Tuesday, October 24, 2006

Man-Hater's wet dream destroys the forests.

Man-Hater’s wet dream destroys our Eastern forests.
By
James Robert Smith

Go see them while you can.

In several sections of the Great Smoky Mountains National Park are stands of hemlock trees that were never cut when lumber companies were hacking their ways through our vast tracts of forest. These trees, while not on the order of California’s redwoods, are nonetheless impressive. To stand amidst them and look up at those evergreen branches, their trunks rising great all around, the ground carpeted in the redred rust of needles shed and coppering on the forest floor... Well, you have to go see it, I guess, to understand the experience. Words are not sufficient.

But if you want to see them, you’d better hurry.

A few decades ago, someone bringing Asian hemlocks to the area around Washington DC introduced a pest called the Hemlock wooly adelgid. A bug. Native to the Old World, this pernicious little whore is of a species that has no males. Like arthropod versions of the Tribble, they’re all female and all born with the ability to eat like a black hole and lay jillions of eggs that hatch into versions of their bitch mommas. America’s hemlocks have no resistance to them, and there is no native beetle to prey on the tiny cunts. So they have had their way with the hemlock forests of America’s east coast. The Park Service is doing what it can to stem the infestations, but it looks as if the hemlock is going to become as extinct as the American chestnut.

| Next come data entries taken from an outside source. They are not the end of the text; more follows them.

(** * AI Travel Planner (streamlit_app.py): a shallow embedding

    The development follows the source file top to bottom:
    - [PyStr]: Python text as a sequence of code points, with the three
      [str] methods the program calls ([strip], [split], [encode]);
    - [PyVal]: the dynamically typed values that the service clients hand
      back (decoded JSON), with subscripting, membership, iteration and
      truthiness as Python defines them, and exceptions as results;
    - [Tools]: the three [@tool] functions;
    - [App]: the session state, [clear_inputs] and the body of the
      "Generate Travel Plan" branch;
    - [AgentLoop]: the reasoning loop of the specification, section 4.4. *)

From Stdlib Require Import ZArith NArith List String Ascii Lia DecimalString.
From Equations Require Import Equations.
From stdpp Require Import gmap strings.
Import ListNotations.

Local Open Scope nat_scope.
Set Warnings "-register-all".

(* ===================================================================== *)
(** ** Python text *)
(* ===================================================================== *)

Module PyStr.

(** A Python [str] is a sequence of Unicode code points. *)
Definition pystr : Type := list N.

(** An ASCII literal of the source, as code points. *)
Definition lit (s : string) : pystr :=
  map N_of_ascii (list_ascii_of_string s).
Arguments lit s%_string : simpl never.

(** [str.isspace] on one code point (CPython's [_PyUnicode_IsWhitespace]):
    the characters [str.strip()] removes. *)
Definition is_space (c : N) : bool :=
  ((9 <=? c) && (c <=? 13) || (28 <=? c) && (c <=? 32)
   || (c =? 133) || (c =? 160) || (c =? 5760)
   || (8192 <=? c) && (c <=? 8202)
   || (c =? 8232) || (c =? 8233) || (c =? 8239) || (c =? 8287)
   || (c =? 12288))%N.

Fixpoint lstrip (s : pystr) : pystr :=
  match s with
  | c :: s' => if is_space c then lstrip s' else s
  | [] => []
  end.

Definition rstrip (s : pystr) : pystr := rev (lstrip (rev s)).

(** [s.strip()] *)
Definition strip (s : pystr) : pystr := rstrip (lstrip s).

(** [s.startswith(sep)] *)
Fixpoint starts_with (sep s : pystr) : bool :=
  match sep, s with
  | [], _ => true
  | _ :: _, [] => false
  | a :: sep', b :: s' => (a =? b)%N && starts_with sep' s'
  end.

(** [s.find(sep)]: the index of the leftmost occurrence, [None] for -1. *)
Fixpoint find (sep s : pystr) : option nat :=
  match s with
  | [] => if starts_with sep [] then Some 0 else None
  | _ :: s' =>
      if starts_with sep s then Some 0 else option_map S (find sep s')
  end.

(** [sep in s] for two strings. *)
Definition contains (sep s : pystr) : bool :=
  match find sep s with Some _ => true | None => false end.

Lemma starts_with_length sep s :
  starts_with sep s = true -> length sep <= length s.
Proof.
  revert s. induction sep as [|a sep IH]; intros [|b s]; simpl; try lia.
  intros H. apply andb_prop in H as [_ H]. apply IH in H. lia.
Qed.

Lemma find_bound sep s i :
  find sep s = Some i -> i + length sep <= length s.
Proof.
  revert i. induction s as [|b s IH]; intros i; simpl.
  - destruct sep; simpl; [|discriminate]. intros [= <-]. simpl. lia.
  - destruct (starts_with sep (b :: s)) eqn:E.
    + intros [= <-]. apply starts_with_length in E. simpl in *. lia.
    + destruct (find sep s) as [j|]; simpl; [|discriminate].
      intros [= <-]. specialize (IH j eq_refl). lia.
Qed.

(** [s.split(sep)] for the non-empty separator [c :: sep]: cut at the
    leftmost occurrence, drop the separator, go on with the rest. *)
Equations? split_ne (c : N) (sep s : pystr) : list pystr by wf (length s) lt :=
  split_ne c sep s with Logic.inspect (find (c :: sep) s) => {
    | exist _ None _ => [s]
    | exist _ (Some i) H =>
        firstn i s :: split_ne c sep (skipn (i + length (c :: sep)) s) }.
Proof.
  apply find_bound in H. simpl in *. rewrite length_skipn. lia.
Qed.

(** [sep.join(parts)] *)
Fixpoint join (sep : pystr) (parts : list pystr) : pystr :=
  match parts with
  | [] => []
  | [x] => x
  | x :: rest => x ++ sep ++ join sep rest
  end.

(** The number of positions of [s] at which [sep] occurs. *)
Fixpoint occurrences (sep s : pystr) : nat :=
  match s with
  | [] => 0
  | _ :: s' => (if starts_with sep s then 1 else 0) + occurrences sep s'
  end.

(** A text with no white space at either end. *)
Definition trimmed (t : pystr) : Prop :=
  (forall c t', t = c :: t' -> is_space c = false) /\
  (forall c t', t = t' ++ [c] -> is_space c = false).

Definition blank (t : pystr) : Prop := Forall (fun c => is_space c = true) t.

(** UTF-8, as [str.encode("utf-8")] produces it.  A lone surrogate
    (U+D800..U+DFFF) and anything above U+10FFFF has no encoding: Python
    raises [UnicodeEncodeError], here [None]. *)
Definition utf8_char (c : N) : option (list N) :=
  (if c <? 128 then Some [c]
   else if c <? 2048 then Some [192 + c / 64; 128 + c mod 64]
   else if (55296 <=? c) && (c <=? 57343) then None
   else if c <? 65536 then
     Some [224 + c / 4096; 128 + (c / 64) mod 64; 128 + c mod 64]
   else if c <? 1114112 then
     Some [240 + c / 262144; 128 + (c / 4096) mod 64;
           128 + (c / 64) mod 64; 128 + c mod 64]
   else None)%N.

Fixpoint encode_utf8 (s : pystr) : option (list N) :=
  match s with
  | [] => Some []
  | c :: s' =>
      match utf8_char c, encode_utf8 s' with
      | Some bs, Some rest => Some (bs ++ rest)
      | _, _ => None
      end
  end.

(** [str(n)] for an [int]. *)
Definition str_of_Z (z : Z) : pystr :=
  lit (DecimalString.NilZero.string_of_int (Z.to_int z)).

End PyStr.

(* ===================================================================== *)
(** ** Python values, exceptions and results *)
(* ===================================================================== *)

Module PyVal.
Import PyStr.

(** What [response.json()] and the search client return: decoded JSON.
    A [float] is the dyadic rational [m * 2^e] (every finite double is
    one); a [dict] keeps its entries in insertion order, keys distinct. *)
Inductive pyval : Type :=
| PNone
| PBool (b : bool)
| PInt (z : Z)
| PFloat (m e : Z)
| PStr (s : pystr)
| PList (items : list pyval)
| PDict (entries : list (pystr * pyval)).

Inductive exn : Type :=
| ValueError (msg : pystr)
| KeyError (key : pyval)
| IndexError
| TypeError
| AttributeError
| UnicodeEncodeError
| ServiceError (name : pystr).   (* raised inside a client library *)

Inductive outcome (A : Type) : Type :=
| Return (a : A)
| Raise (e : exn).
Arguments Return {A} a.
Arguments Raise {A} e.

(** [d.get(k)] on the entries of a [dict]. *)
Fixpoint dict_get (d : list (pystr * pyval)) (k : pystr) : option pyval :=
  match d with
  | [] => None
  | (k', v) :: d' => if decide (k' = k) then Some v else dict_get d' k
  end.

(** [l[i]] on a sequence: a negative index counts from the end. *)
Definition seq_index {A : Type} (l : list A) (i : Z) : option A :=
  let n := Z.of_nat (length l) in
  let j := (if i <? 0 then i + n else i)%Z in
  if ((0 <=? j) && (j <? n))%Z then nth_error l (Z.to_nat j) else None.

(** [v[k]] with a string key. *)
Definition getitem_str (v : pyval) (k : pystr) : outcome pyval :=
  match v with
  | PDict d =>
      match dict_get d k with
      | Some x => Return x
      | None => Raise (KeyError (PStr k))
      end
  | _ => Raise TypeError
  end.

(** [v[i]] with an integer index. *)
Definition getitem_int (v : pyval) (i : Z) : outcome pyval :=
  match v with
  | PDict _ => Raise (KeyError (PInt i))
  | PList l =>
      match seq_index l i with Some x => Return x | None => Raise IndexError end
  | PStr s =>
      match seq_index s i with
      | Some c => Return (PStr [c])
      | None => Raise IndexError
      end
  | _ => Raise TypeError
  end.

(** [bool(v)] *)
Definition truthy (v : pyval) : bool :=
  match v with
  | PNone => false
  | PBool b => b
  | PInt z => negb (z =? 0)%Z
  | PFloat m _ => negb (m =? 0)%Z
  | PStr [] | PList [] | PDict [] => false
  | PStr _ | PList _ | PDict _ => true
  end.

(** [bool(os.getenv(..))] *)
Definition configured (key : option pystr) : bool :=
  match key with
  | Some (_ :: _) => true
  | _ => false
  end.

(** [str(os.getenv(..))] *)
Definition str_of_env (key : option pystr) : pystr :=
  match key with
  | Some k => k
  | None => lit "None"
  end.

(** The elements [for x in v] runs through. *)
Definition py_iter (v : pyval) : outcome (list pyval) :=
  match v with
  | PList l => Return l
  | PDict d => Return (map (fun kv => PStr (fst kv)) d)
  | PStr s => Return (map (fun c => PStr [c]) s)
  | _ => Raise TypeError
  end.

(** [k in v] for a string [k]. *)
Definition py_in (k : pystr) (v : pyval) : outcome bool :=
  match v with
  | PDict d => Return (match dict_get d k with Some _ => true | None => false end)
  | PStr s => Return (contains k s)
  | PList l =>
      Return (existsb (fun x => match x with
                                | PStr s => bool_decide (s = k)
                                | _ => false
                                end) l)
  | _ => Raise TypeError
  end.

(** A computation that issues requests (logged in order) and may raise. *)
Definition M (E A : Type) : Type := list E -> outcome A * list E.

Definition ret {E A} (a : A) : M E A := fun log => (Return a, log).
Definition raise {E A} (e : exn) : M E A := fun log => (Raise e, log).
Definition lift {E A} (o : outcome A) : M E A := fun log => (o, log).
Definition emit {E} (ev : E) : M E unit := fun log => (Return tt, log ++ [ev]).
Definition bind {E A B} (m : M E A) (k : A -> M E B) : M E B :=
  fun log =>
    match m log with
    | (Return a, log') => k a log'
    | (Raise e, log') => (Raise e, log')
    end.
Definition run {E A} (m : M E A) : outcome A * list E := m [].

(** [for x in items: acc = body(x, acc)] *)
Fixpoint for_each {E A S} (items : list A) (acc : S) (body : A -> S -> M E S)
  : M E S :=
  match items with
  | [] => ret acc
  | x :: rest => bind (body x acc) (fun acc' => for_each rest acc' body)
  end.

End PyVal.

Declare Scope py_scope.
Delimit Scope py_scope with py.
Notation "'let*' x ':=' m 'in' k" :=
  (PyVal.bind m (fun x => k))
  (at level 10, x name, m at level 100, k at level 200) : py_scope.

(* ===================================================================== *)
(** ** The three tools *)
(* ===================================================================== *)

Module Tools.
Import PyStr PyVal.
Local Open Scope py_scope.

(** [load_dotenv()] and the three [os.getenv] calls. *)
Record environ : Type := {
  tavily_api_key : option pystr;
  open_weather_api_key : option pystr;
  google_api_key : option pystr
}.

So. If you want to see these amazing stands of trees, then you’ll have to visit the Smokies within the next few years. After that, the trunks will still be standing, but they’ll be dead. I’ve asked folk who know where the most impressive stands are located in the park and I’ve been making an effort to see them over the past few years. Biologists are predicting the complete elimination of both the Eastern hemlock and the Carolina hemlock from our forests. If you’ve never seen a hemlock tree, you might not know how beautiful they are. They’re my favorite tree when I’m hiking and backpacking. Instantly recognizable. Always green, branches sheltering, growing very tall. I’ve seen hemlocks over 150 feet tall.

All around us, the Earth is telling us how sick it is. All around us. Our atmosphere is in turmoil, but those who control us claim otherwise. Our forests are sickening, but those who hold domain over them want to cut them down. Our wildlife is vanishing, but those who can help will not allow us to protect that life. The land itself is poisoned, but those who pull the strings won’t let us cleanse that land.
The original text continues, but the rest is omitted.